**What you are asked to do**
An exact retyping of every record is required.

**Given records**
Lemma first_wireguard_key_decides_witness :
  (exists r, extract_entry (VDict (sample_two_keys "FIRST" "SECOND")) None = Ok (Some r) /\
             public_key r = VStr "FIRST") /\
  extract_entry (VDict (sample_two_keys "" "SECOND")) None = Ok None.
Proof.
  split.
  - eexists. split.
    + apply (proj1 (first_wireguard_key_decides (sample_two_keys "FIRST" "SECOND")
                      [] [] [] [] None [] (sample_keyed "FIRST") [VDict (sample_keyed "SECOND")]
                      eq_refl eq_refl eq_refl eq_refl eq_refl (Forall_nil _) eq_refl eq_refl)
               [] [("name", VStr "public_key"); ("value", VStr "FIRST")] []
               eq_refl (Forall_nil _) eq_refl).
    + reflexivity.
  - apply (proj1 (first_wireguard_key_decides (sample_two_keys "" "SECOND")
                    [] [] [] [] None [] (sample_keyed "") [VDict (sample_keyed "SECOND")]
                    eq_refl eq_refl eq_refl eq_refl eq_refl (Forall_nil _) eq_refl eq_refl)
             [] [("name", VStr "public_key"); ("value", VStr "")] []
             eq_refl (Forall_nil _) eq_refl).
Defined.

Lemma country_rejected_matches f c b :
  f <> "" -> country_rejected (Some f) c = Ok b ->
  forall r, country r = c -> matches_filter f r = negb b.
Proof.
  intros Hf H r <-. unfold country_rejected in H.
  destruct (String.eqb_spec f ""); [contradiction|].
  unfold matches_filter. destruct (country r); simpl in H; try discriminate.
  injection H as <-. now rewrite negb_involutive.
Qed.

(** One entry under a filter and under none. *)
Lemma extract_entry_filtered s f o1 o2 :
  f <> "" ->
  extract_entry s (Some f) = Ok o1 -> extract_entry s None = Ok o2 ->
  o1 = match o2 with
       | Some r => if matches_filter f r then Some r else None
       | None => None
       end.
Proof.
  intros Hf. unfold extract_entry. intros H1 H2.
  repeat lazymatch type of H1 with
    | rbind (country_rejected _ _) _ = _ => fail
    | _ => rstep H1; cbn [rbind negb] in H2;
           try (injection H1 as <-; injection H2 as <-; reflexivity)
    end.
  cbn [country_rejected rbind] in H2.
  destruct (country_rejected (Some f) _) as [skip|] eqn:Ec; cbn [rbind] in H1;
    [|discriminate H1].
  destruct skip.
  - injection H1 as <-.
    repeat (rstep H2; try discriminate H2;
            try (injection H2 as <-; reflexivity)).
    injection H2 as <-.
    match goal with |- context [matches_filter f ?r] =>
      now rewrite (country_rejected_matches f _ true Hf Ec r eq_refl) end.
  - repeat (rstep H1; cbn [rbind negb] in H2;
            try (injection H1 as <-; injection H2 as <-; reflexivity)).
    injection H1 as <-. injection H2 as <-.
    match goal with |- context [matches_filter f ?r] =>
      now rewrite (country_rejected_matches f _ false Hf Ec r eq_refl) end.
Qed.

Lemma extract_loop_filtered f : forall all_servers k1 k2,
  f <> "" ->
  extract_loop all_servers (Some f) = Ok k1 ->
  extract_loop all_servers None = Ok k2 ->
  k1 = filter (matches_filter f) k2.
Proof.
  induction all_servers as [|s rest IH]; simpl; intros k1 k2 Hf H1 H2.
  - injection H1 as <-. now injection H2 as <-.
  - destruct (extract_entry s (Some f)) as [o1|] eqn:E1; simpl in H1; try discriminate.
    destruct (extract_entry s None) as [o2|] eqn:E2; simpl in H2; try discriminate.
    destruct (extract_loop rest (Some f)) as [l1|] eqn:L1; simpl in H1; try discriminate.
    destruct (extract_loop rest None) as [l2|] eqn:L2; simpl in H2; try discriminate.
    injection H1 as <-. injection H2 as <-.
    rewrite (extract_entry_filtered s f o1 o2 Hf E1 E2), (IH l1 l2 Hf eq_refl eq_refl).
    destruct o2 as [r|]; [|reflexivity]. simpl.
    now destruct (matches_filter f r).
Qed.

Lemma permutation_filter {A} (p : A -> bool) l l' :
  Permutation l l' -> Permutation (filter p l) (filter p l').
Proof.
  induction 1 as [|x l l' _ IH|x y l|l l' l'' _ IH1 _ IH2]; simpl.
  - constructor.
  - destruct (p x); [now constructor | exact IH].
  - destruct (p x), (p y); try apply Permutation_refl. apply perm_swap.
  - eapply Permutation_trans; eassumption.
Qed.

Lemma extract_empty_filter all_servers :
  extract_wireguard_servers all_servers (Some "")
  = extract_wireguard_servers all_servers None.
Proof.
  unfold extract_wireguard_servers. f_equal.
  induction all_servers as [|s rest IH]; simpl; [reflexivity|]. now rewrite IH.
Qed.

(** X6.  Filtering by country only selects: when the listing returns
    both with the filter and without it, the filtered listing holds, up
    to order, exactly the servers of the full listing whose country name
    contains the filter up to case.  The empty filter is no filter. *)
Theorem filter_selects_from_full_listing :
  (forall all_servers f l1 l2,
     f <> "" ->
     extract_wireguard_servers all_servers (Some f) = Ok l1 ->
     extract_wireguard_servers all_servers None = Ok l2 ->
     Permutation l1 (filter (matches_filter f) l2)) /\
  (forall all_servers,
     extract_wireguard_servers all_servers (Some "")
     = extract_wireguard_servers all_servers None).
Proof.
  split; [|exact extract_empty_filter].
  intros all_servers f l1 l2 Hf H1 H2.
  apply extract_split in H1 as (k1 & Hk1 & Hs1).
  apply extract_split in H2 as (k2 & Hk2 & Hs2).
  apply sort_servers_perm in Hs1, Hs2.
  rewrite (extract_loop_filtered f _ _ _ Hf Hk1 Hk2) in Hs1.
  eapply Permutation_trans; [apply Permutation_sym, Hs1|].
  now apply permutation_filter.
Qed.

Lemma filter_selects_from_full_listing_witness :
  exists l1 l2,
    extract_wireguard_servers sample_raw (Some "GER") = Ok l1 /\
    extract_wireguard_servers sample_raw None = Ok l2 /\
    length l1 = 2%nat /\ length l2 = 3%nat /\
    Permutation l1 (filter (matches_filter "GER") l2).
Proof.
  do 2 eexists. split; [vm_compute; reflexivity|].
  split; [vm_compute; reflexivity|]. split; [reflexivity|]. split; [reflexivity|].
  apply (proj1 filter_selects_from_full_listing sample_raw "GER");
    [discriminate | vm_compute; reflexivity | vm_compute; reflexivity].
Defined.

**Result for this task**
Lemma first_wireguard_key_decides_witness :
  (exists r, extract_entry (VDict (sample_two_keys "FIRST" "SECOND")) None = Ok (Some r) /\
             public_key r = VStr "FIRST") /\
  extract_entry (VDict (sample_two_keys "" "SECOND")) None = Ok None.
Proof.
  split.
  - eexists. split.
    + apply (proj1 (first_wireguard_key_decides (sample_two_keys "FIRST" "SECOND")
                      [] [] [] [] None [] (sample_keyed "FIRST") [VDict (sample_keyed "SECOND")]
                      eq_refl eq_refl eq_refl eq_refl eq_refl (Forall_nil _) eq_refl eq_refl)
               [] [("name", VStr "public_key"); ("value", VStr "FIRST")] []
               eq_refl (Forall_nil _) eq_refl).
    + reflexivity.
  - apply (proj1 (first_wireguard_key_decides (sample_two_keys "" "SECOND")
                    [] [] [] [] None [] (sample_keyed "") [VDict (sample_keyed "SECOND")]
                    eq_refl eq_refl eq_refl eq_refl eq_refl (Forall_nil _) eq_refl eq_refl)
             [] [("name", VStr "public_key"); ("value", VStr "")] []
             eq_refl (Forall_nil _) eq_refl).
Defined.

Lemma country_rejected_matches f c b :
  f <> "" -> country_rejected (Some f) c = Ok b ->
  forall r, country r = c -> matches_filter f r = negb b.
Proof.
  intros Hf H r <-. unfold country_rejected in H.
  destruct (String.eqb_spec f ""); [contradiction|].
  unfold matches_filter. destruct (country r); simpl in H; try discriminate.
  injection H as <-. now rewrite negb_involutive.
Qed.

(** One entry under a filter and under none. *)
Lemma extract_entry_filtered s f o1 o2 :
  f <> "" ->
  extract_entry s (Some f) = Ok o1 -> extract_entry s None = Ok o2 ->
  o1 = match o2 with
       | Some r => if matches_filter f r then Some r else None
       | None => None
       end.
Proof.
  intros Hf. unfold extract_entry. intros H1 H2.
  repeat lazymatch type of H1 with
    | rbind (country_rejected _ _) _ = _ => fail
    | _ => rstep H1; cbn [rbind negb] in H2;
           try (injection H1 as <-; injection H2 as <-; reflexivity)
    end.
  cbn [country_rejected rbind] in H2.
  destruct (country_rejected (Some f) _) as [skip|] eqn:Ec; cbn [rbind] in H1;
    [|discriminate H1].
  destruct skip.
  - injection H1 as <-.
    repeat (rstep H2; try discriminate H2;
            try (injection H2 as <-; reflexivity)).
    injection H2 as <-.
    match goal with |- context [matches_filter f ?r] =>
      now rewrite (country_rejected_matches f _ true Hf Ec r eq_refl) end.
  - repeat (rstep H1; cbn [rbind negb] in H2;
            try (injection H1 as <-; injection H2 as <-; reflexivity)).
    injection H1 as <-. injection H2 as <-.
    match goal with |- context [matches_filter f ?r] =>
      now rewrite (country_rejected_matches f _ false Hf Ec r eq_refl) end.
Qed.

Lemma extract_loop_filtered f : forall all_servers k1 k2,
  f <> "" ->
  extract_loop all_servers (Some f) = Ok k1 ->
  extract_loop all_servers None = Ok k2 ->
  k1 = filter (matches_filter f) k2.
Proof.
  induction all_servers as [|s rest IH]; simpl; intros k1 k2 Hf H1 H2.
  - injection H1 as <-. now injection H2 as <-.
  - destruct (extract_entry s (Some f)) as [o1|] eqn:E1; simpl in H1; try discriminate.
    destruct (extract_entry s None) as [o2|] eqn:E2; simpl in H2; try discriminate.
    destruct (extract_loop rest (Some f)) as [l1|] eqn:L1; simpl in H1; try discriminate.
    destruct (extract_loop rest None) as [l2|] eqn:L2; simpl in H2; try discriminate.
    injection H1 as <-. injection H2 as <-.
    rewrite (extract_entry_filtered s f o1 o2 Hf E1 E2), (IH l1 l2 Hf eq_refl eq_refl).
    destruct o2 as [r|]; [|reflexivity]. simpl.
    now destruct (matches_filter f r).
Qed.

Lemma permutation_filter {A} (p : A -> bool) l l' :
  Permutation l l' -> Permutation (filter p l) (filter p l').
Proof.
  induction 1 as [|x l l' _ IH|x y l|l l' l'' _ IH1 _ IH2]; simpl.
  - constructor.
  - destruct (p x); [now constructor | exact IH].
  - destruct (p x), (p y); try apply Permutation_refl. apply perm_swap.
  - eapply Permutation_trans; eassumption.
Qed.

Lemma extract_empty_filter all_servers :
  extract_wireguard_servers all_servers (Some "")
  = extract_wireguard_servers all_servers None.
Proof.
  unfold extract_wireguard_servers. f_equal.
  induction all_servers as [|s rest IH]; simpl; [reflexivity|]. now rewrite IH.
Qed.

(** X6.  Filtering by country only selects: when the listing returns
    both with the filter and without it, the filtered listing holds, up
    to order, exactly the servers of the full listing whose country name
    contains the filter up to case.  The empty filter is no filter. *)
Theorem filter_selects_from_full_listing :
  (forall all_servers f l1 l2,
     f <> "" ->
     extract_wireguard_servers all_servers (Some f) = Ok l1 ->
     extract_wireguard_servers all_servers None = Ok l2 ->
     Permutation l1 (filter (matches_filter f) l2)) /\
  (forall all_servers,
     extract_wireguard_servers all_servers (Some "")
     = extract_wireguard_servers all_servers None).
Proof.
  split; [|exact extract_empty_filter].
  intros all_servers f l1 l2 Hf H1 H2.
  apply extract_split in H1 as (k1 & Hk1 & Hs1).
  apply extract_split in H2 as (k2 & Hk2 & Hs2).
  apply sort_servers_perm in Hs1, Hs2.
  rewrite (extract_loop_filtered f _ _ _ Hf Hk1 Hk2) in Hs1.
  eapply Permutation_trans; [apply Permutation_sym, Hs1|].
  now apply permutation_filter.
Qed.

Lemma filter_selects_from_full_listing_witness :
  exists l1 l2,
    extract_wireguard_servers sample_raw (Some "GER") = Ok l1 /\
    extract_wireguard_servers sample_raw None = Ok l2 /\
    length l1 = 2%nat /\ length l2 = 3%nat /\
    Permutation l1 (filter (matches_filter "GER") l2).
Proof.
  do 2 eexists. split; [vm_compute; reflexivity|].
  split; [vm_compute; reflexivity|]. split; [reflexivity|]. split; [reflexivity|].
  apply (proj1 filter_selects_from_full_listing sample_raw "GER");
    [discriminate | vm_compute; reflexivity | vm_compute; reflexivity].
Defined.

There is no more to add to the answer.